▶ TASK: The expected output is the line with "rewrite Hcheck." followed by every remaining line of the entries, all repeated exactly.

++++++

(** X4: registering and then logging in.  After a registration with a
    free email and a password that the verifier accepts against its
    hash, [login] with that email and password succeeds: the session
    holds the id of the new account, nothing is written, and the caller
    is sent to the admin dashboard when the registered role is ['admin']
    and to the dashboard otherwise. *)
Theorem register_then_login (E : environment)
    (check_password_hash : string -> option string -> result bool)
    (form : register_form) (s : session) (w : world) (h : string) :
  find_user_by_email (r_email form) (db_users w) = None ->
  generate_password_hash E (r_password form) = Ok h ->
  check_password_hash h (r_password form) = Ok true ->
  let w1 := snd (register E POST form w) in
  login check_password_hash POST
    (mkLoginForm (r_email form) (r_password form)) s w1 =
  (Ok (Redirect (if option_eqb (r_role form) (Some "admin")
                 then "admin_dashboard" else "dashboard"),
       Some (new_ObjectId E (ids_generated w))), w1).
Proof.
  intros Hfresh Hhash Hcheck w1.
  assert (Husers : db_users w1 =
                   (db_users w ++
                    [mkUser (new_ObjectId E (ids_generated w)) (r_email form)
                       h (r_role form) (utcnow_at E (clock_reads w))])%list).
  { subst w1. unfold register. run_monad. rewrite Hfresh, Hhash.
    unfold utcnow, insert_user, generate_id. run_monad.
    rewrite send_email_run.
    destruct (mail_send E _) as [[]|e]; reflexivity. }
  unfold login. run_monad. rewrite Husers.
  erewrite find_user_by_email_last; [|exact Hfresh|reflexivity]. simpl.
  rewrite Hcheck.
  now destruct (option_eqb (r_role form) (Some "admin")).
Qed.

++++++

▶ RESULT:
  rewrite Hcheck.
  now destruct (option_eqb (r_role form) (Some "admin")).
Qed.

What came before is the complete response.